今の私が求めているのはこの髪形ではないのだ
「終わりました」。私は美容師さんのその言葉に待ってましたと言わんばかりに勢いよく顔を上げた。そして絶句した。胸まであった私の髪は、鎖骨を優に超え、顎のあたりまで切られてしまっているではないか!「いかがですか?」と尋ねられたが、どうもこうもあるか、という思いでいっぱいだった。
確かに髪形としてはこのショートヘアは大変かわいいとは思う。しかし、今の私が求めているのはこの髪形ではないのだ。ケープと足元に散らばる切られた髪の束がむなしい。だがそんなことを思ってもこの髪は私の頭には戻ってはこない。私は「あぁ、いいですね……」と返すしかなかった。笑顔で言えたかどうかは覚えていない。
私の滑舌が悪かったばかりに、「鎖骨」と「あご」を聞き間違えられてしまったのだろうか。はたまた、私の鎖骨がぜい肉に覆われてはるか奥底に沈んでおり、その所在が確認できなかったため、「なんだ、鎖骨らしきものがないぞ。まぁいいや、髪を切りに来たことは間違いないんだから、とりあえず切ってしまえ」となって、あごのあたりまで切られてしまったのだろうか。さすがに後者はないだろうなと思いつつ、私は美容院を出るとすぐに鎖骨マッサージを行った。
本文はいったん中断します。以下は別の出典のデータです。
(** * parsons.utilities.dbt: the command runner and the result wrapper

    A shallow embedding of [parsons/utilities/dbt/dbt.py] and
    [parsons/utilities/dbt/models.py].

    - Python strings are [string]; a [Path] is kept as the text [str(path)]
      gives.
    - Python numbers that are only added and divided (byte counts, slot
      milliseconds) are exact rationals [Qc]: integers and floats embed into
      them, the rounding of a float quotient is not part of the model.
    - A raised exception is a value of the error monad [Result]; the runner of
      dbt is a state transformer on an abstract world. *)

From Stdlib Require Import ZArith QArith Qcanon String Ascii List DecimalString.
From stdpp Require Import base gmap strings list.

Open Scope string_scope.

(** ** Exceptions, warnings and the error monad *)

(** An exception object: its class and its message. *)
Record PyException := mkException {
  exc_class : string;
  exc_message : string
}.

Record PyWarning := mkWarning {
  warn_category : string;
  warn_message : string
}.

Inductive Result (A : Type) : Type :=
| Ok (a : A)
| Raise (e : PyException).
Arguments Ok {A} a.
Arguments Raise {A} e.

#[global] Instance Result_ret : MRet Result := fun A a => Ok a.
#[global] Instance Result_bind : MBind Result := fun A B f r =>
  match r with
  | Ok a => f a
  | Raise e => Raise e
  end.

(** ** Python strings *)

Module PyStr.

(** [s[n:]] *)
Fixpoint slice_from (n : nat) (s : string) : string :=
  match n, s with
  | O, _ => s
  | S _, EmptyString => EmptyString
  | S n', String _ s' => slice_from n' s'
  end.

(** [s.startswith(p)] *)
Definition startswith (p s : string) : bool := String.prefix p s.

(** [s.split(sep)] for a separator of one character: the string is cut at
    every occurrence of [sep]; two separators in a row, or one at either
    end, give an empty piece, and the empty string gives one empty piece. *)
Fixpoint split (sep : ascii) (s : string) : list string :=
  match s with
  | EmptyString => [EmptyString]
  | String c s' =>
      if Ascii.eqb c sep then EmptyString :: split sep s'
      else match split sep s' with
           | [] => [String c EmptyString]
           | t :: ts => String c t :: ts
           end
  end.

(** [sep.join(l)] *)
Definition join (sep : ascii) (l : list string) : string :=
  String.concat (String sep EmptyString) l.

(** [c in s] *)
Fixpoint contains (c : ascii) (s : string) : bool :=
  match s with
  | EmptyString => false
  | String d s' => Ascii.eqb d c || contains c s'
  end.

(** [c.isspace()] on ASCII: space, tab, line feed, vertical tab, form feed,
    carriage return and the four separators 0x1c to 0x1f. *)
Definition isspace (c : ascii) : bool :=
  let n := nat_of_ascii c in
  (n =? 32)%nat || ((9 <=? n)%nat && (n <=? 13)%nat)
  || ((28 <=? n)%nat && (n <=? 31)%nat).

(** [str(z)] of an integer *)
Definition of_Z (z : Z) : string := NilZero.string_of_int (Z.to_int z).

End PyStr.

(** The tokens a text is made of when it is read as words separated by
    whitespace, which is what [s.split()] without a separator gives: runs of
    whitespace separate, and no token is empty.  This follows the wording
    of the specification; the runner itself uses [PyStr.split]. *)
Fixpoint whitespace_tokens_aux (cur : string) (s : string) : list string :=
  let flush := match cur with EmptyString => [] | _ => [cur] end in
  match s with
  | EmptyString => flush
  | String c s' =>
      if PyStr.isspace c
      then (flush ++ whitespace_tokens_aux EmptyString s')%list
      else whitespace_tokens_aux (cur +:+ String c EmptyString) s'
  end.

Definition whitespace_tokens (s : string) : list string :=
  whitespace_tokens_aux EmptyString s.

(** ** The objects dbt hands back *)

(** Modelled from the spec: the status enumeration of dbt ([NodeStatus]),
    whose declaration is in dbt-core.  The specification lists
    Success/Error/Fail/Skipped/Warn/Pass. *)
Inductive NodeStatus := Success | Error | Fail | Skipped | Warn | Pass.

(** Modelled from the spec: the resource types of dbt ([NodeType]):
    Model, Test, and the others, kept by name. *)
Inductive NodeType := Model | Test | OtherNodeType (type_name : string).

#[global] Instance NodeStatus_eq_dec : EqDecision NodeStatus.
Proof. solve_decision. Defined.

#[global] Instance NodeType_eq_dec : EqDecision NodeType.
Proof. solve_decision. Defined.

Definition NodeStatus_to_nat (s : NodeStatus) : nat :=
  match s with
  | Success => 0 | Error => 1 | Fail => 2 | Skipped => 3 | Warn => 4 | Pass => 5
  end.

Definition NodeStatus_of_nat (n : nat) : NodeStatus :=
  match n with
  | 0 => Success | 1 => Error | 2 => Fail | 3 => Skipped | 4 => Warn | _ => Pass
  end.

#[global] Instance NodeStatus_countable : Countable NodeStatus.
Proof.
  apply (inj_countable' NodeStatus_to_nat NodeStatus_of_nat).
  intros []; reflexivity.
Defined.

(** The statuses are string enumerations: a member is equal to, and prints
    as, its value. *)
Definition NodeStatus_value (s : NodeStatus) : string :=
  match s with
  | Success => "success"
  | Error => "error"
  | Fail => "fail"
  | Skipped => "skipped"
  | Warn => "warn"
  | Pass => "pass"
  end.

(** A plain attribute value.  Floats, time stamps, dictionaries and other
    objects are kept by the text [str] gives for them. *)
Inductive Atom :=
| ANone
| ABool (b : bool)
| AInt (z : Z)
| AStr (s : string)
| AOpaque (rendering : string).

Abbreviation AttrMap := (gmap string Atom).

(** The node descriptor of an outcome.  [resource_type] is [None] when the
    descriptor has no such attribute. *)
Record Node := mkNode {
  name : string;
  resource_type : option NodeType
}.

(** One entry of [results].  [is_NodeResult] is the answer of
    [isinstance(result, NodeResult)]; [attrs] holds the attributes the
    wrapper never reads itself (message, failures, thread_id, ...). *)
Record BaseResult := mkResult {
  is_NodeResult : bool;
  status : NodeStatus;
  node : Node;
  adapter_response : gmap string Qc;
  attrs : AttrMap
}.

(** The [metadata] attribute of an outcome object: dbt's
    [RunExecutionResult] has none of its own, callers attach one. *)
Inductive MetadataAttr :=
| MetadataMissing
| MetadataNone
| MetadataObject (fields : AttrMap).

(** The outcome object of one command.  [extra] holds every attribute
    besides [results] and [metadata] (elapsed_time, args, generated_at and
    whatever else was set on the object). *)
Record RunExecutionResult := mkRunExecutionResult {
  results : list BaseResult;
  metadata : MetadataAttr;
  extra : AttrMap
}.

(** The properties the class [Manifest] defines. *)
Inductive ManifestProperty :=
| dbt_manifest_property
| overall_status_property
| warnings_property
| errors_property
| fails_property
| skips_property
| summary_property
| total_gb_processed_property
| total_slot_hours_property.

(** What the search of the class [Manifest] and of its base [object] finds
    for a name: a property or a function of the class body, or one of the
    attributes every object has. *)
Inductive ClassAttribute :=
| ClassProperty (p : ManifestProperty)
| ClassFunction (name : string)
| ObjectAttribute (name : string).

(** What an attribute lookup can give back.  A name that the class
    defines resolves to that attribute of the class. *)
Inductive Value :=
| VAtom (a : Atom)
| VResults (l : list BaseResult)
| VMetadata (fields : AttrMap)
| VOutcome (r : RunExecutionResult)
| VClassAttribute (a : ClassAttribute).

(** [str(x)].  The texts of a node descriptor and of a dictionary are made
    by dbt and by the interpreter. *)
Class Str (A : Type) := str : A -> string.

(** [bool(x)], the truth value a condition takes an object for. *)
Class Truthy (A : Type) := truthy : A -> bool.

#[global] Instance Str_NodeStatus : Str NodeStatus := NodeStatus_value.

#[global] Instance Str_Atom : Str Atom := fun a =>
  match a with
  | ANone => "None"
  | ABool true => "True"
  | ABool false => "False"
  | AInt z => PyStr.of_Z z
  | AStr s => s
  | AOpaque r => r
  end.

#[global] Instance Truthy_list {A} : Truthy (list A) := fun l =>
  match l with [] => false | _ :: _ => true end.

#[global] Instance Truthy_option {A} `{Truthy A} : Truthy (option A) := fun o =>
  match o with None => false | Some a => truthy a end.

(** Exception objects and paths define neither [__bool__] nor [__len__]:
    they are always true. *)
#[global] Instance Truthy_PyException : Truthy PyException := fun _ => true.

(** The result of [dbtRunner.invoke]. *)
Record dbtRunnerResult := mkRunnerResult {
  exception : option PyException;
  result : option RunExecutionResult
}.

(** A [pathlib.Path], kept as the text [str(path)] gives.  A path is always
    true, also the path of the empty text. *)
Record Path := mkPath { path_text : string }.

#[global] Instance Str_Path : Str Path := path_text.
#[global] Instance Truthy_Path : Truthy Path := fun _ => true.

(** ** models.py: the result wrapper *)

(** The instance attributes of a [Manifest]; after [__init__] has returned
    the outcome object is never [None]. *)
Record Manifest := mkManifest {
  command : string;
  run_execution_result : RunExecutionResult
}.

Definition DeprecationWarning_dbt_manifest : PyWarning :=
  mkWarning "DeprecationWarning"
    "dbt_manifest keyword is deprecated, use run_execution_result instead.".

Definition missing_run_execution_result : PyException :=
  mkException "Exception" "missing run_execution_result".

(** [AttributeError(f"'{cls}' object has no attribute '{key}'")] *)
Definition AttributeError (cls key : string) : PyException :=
  mkException "AttributeError"
    ("'" +:+ cls +:+ "' object has no attribute '" +:+ key +:+ "'").

Definition TypeError_not_iterable : PyException :=
  mkException "TypeError" "object is not iterable".

(** [Manifest.__init__]: the warnings it emits, and the instance or the
    exception it raises. *)
Definition Manifest__init__ (command : string)
    (run_execution_result dbt_manifest : option RunExecutionResult)
    : list PyWarning * Result Manifest :=
  let '(self_run_execution_result, emitted) :=
    match run_execution_result, dbt_manifest with
    | None, Some d => (Some d, [DeprecationWarning_dbt_manifest])
    | _, _ => (run_execution_result, [])
    end in
  match self_run_execution_result with
  | None => (emitted, Raise missing_run_execution_result)
  | Some r => (emitted, Ok (mkManifest command r))
  end.

Definition DeprecationWarning_dbt_manifest_attribute : PyWarning :=
  mkWarning "DeprecationWarning"
    "dbt_manifest attribute is deprecated, use run_execution_result instead.".

(** The property [Manifest.dbt_manifest]: the warning it emits and the
    object it returns. *)
Definition Manifest_dbt_manifest (self : Manifest)
    : list PyWarning * RunExecutionResult :=
  ([DeprecationWarning_dbt_manifest_attribute], run_execution_result self).

(** [getattr(res, key)] on the outcome object; [None] when the object has
    no such attribute. *)
Definition RunExecutionResult_getattr (res : RunExecutionResult) (key : string)
    : option Value :=
  if decide (key = "results") then Some (VResults (results res))
  else if decide (key = "metadata") then
    match metadata res with
    | MetadataMissing => None
    | MetadataNone => Some (VAtom ANone)
    | MetadataObject f => Some (VMetadata f)
    end
  else VAtom <$> extra res !! key.

(** [getattr(res, "metadata", None)] *)
Definition metadata_or_None (res : RunExecutionResult) : option AttrMap :=
  match metadata res with
  | MetadataObject f => Some f
  | MetadataNone | MetadataMissing => None
  end.

(** [Manifest.__getattr__], which Python calls when the ordinary lookup on
    the wrapper has found nothing. *)
Definition Manifest__getattr__ (self : Manifest) (key : string)
    : Result Value :=
  let res := run_execution_result self in
  let metadata := metadata_or_None res in
  match metadata ≫= (.!! key) with
  | Some a => Ok (VAtom a)
  | None =>
      match RunExecutionResult_getattr res key with
      | Some v => Ok v
      | None => Raise (AttributeError "Manifest" key)
      end
  end.

(** The instance dictionary of a wrapper. *)
Definition Manifest__dict__ (self : Manifest) : gmap string Value :=
  <["command" := VAtom (AStr (command self))]>
    (<["run_execution_result" := VOutcome (run_execution_result self)]> ∅).

(** The properties of the class body, by name. *)
Definition Manifest_property_named (key : string) : option ManifestProperty :=
  if decide (key = "dbt_manifest") then Some dbt_manifest_property
  else if decide (key = "overall_status") then Some overall_status_property
  else if decide (key = "warnings") then Some warnings_property
  else if decide (key = "errors") then Some errors_property
  else if decide (key = "fails") then Some fails_property
  else if decide (key = "skips") then Some skips_property
  else if decide (key = "summary") then Some summary_property
  else if decide (key = "total_gb_processed")
       then Some total_gb_processed_property
  else if decide (key = "total_slot_hours") then Some total_slot_hours_property
  else None.

(** The functions of the class body. *)
Definition Manifest_functions : list string :=
  ["__init__"; "__getattr__"; "__dir__"; "filter_results"].

(** Modelled from the language, not from the repository: the attributes
    an instance of a class without bases has from [object] and from the
    class statement (CPython 3.11). *)
Definition object_attributes : list string :=
  ["__class__"; "__delattr__"; "__dict__"; "__dir__"; "__doc__"; "__eq__";
   "__format__"; "__ge__"; "__getattribute__"; "__getstate__"; "__gt__";
   "__hash__"; "__init__"; "__init_subclass__"; "__le__"; "__lt__";
   "__module__"; "__ne__"; "__new__"; "__reduce__"; "__reduce_ex__";
   "__repr__"; "__setattr__"; "__sizeof__"; "__str__"; "__subclasshook__";
   "__weakref__"].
思いがけない髪形の変化が、私たちの関係を変えてくれた
翌日、私は重い足取りでアルバイトへ向かった。おっちょこちょいで落ち着きのない私。今度こそ髪を伸ばして女性らしさをアピールして、クールな彼に見合う女性になりたかったのに……。しょんぼりと肩を落としてあいさつ回りをしていると、彼の姿が見えた。
「おはようございます」
「おはよう」
本来ならここで会話は終わりだが、ふと、彼の目線が私の頭に行っているのを感じた。
「髪切ったの?」
「あ……、はい」
私はややうつむきながら答えた。できれば髪形には触れてほしくなかったからだ。しかし、彼の返事は意外なものだった。
「ふーん。……似合ってるよ」
思いがけない髪形の変化が、いつものあいさつ回りを、そして私たちの関係も大きく変えさせてくれた瞬間だった。これで当分はいつもと変わり映えしないキノコヘアか、と沈んでいた私の気持ちは、彼のそっけなくも嬉しい一言によっていとも簡単に引き上げられた。私は「彼に褒められたこのキノコヘアをキープせねば」と、早くも次の美容院に行く日が楽しみになっていた。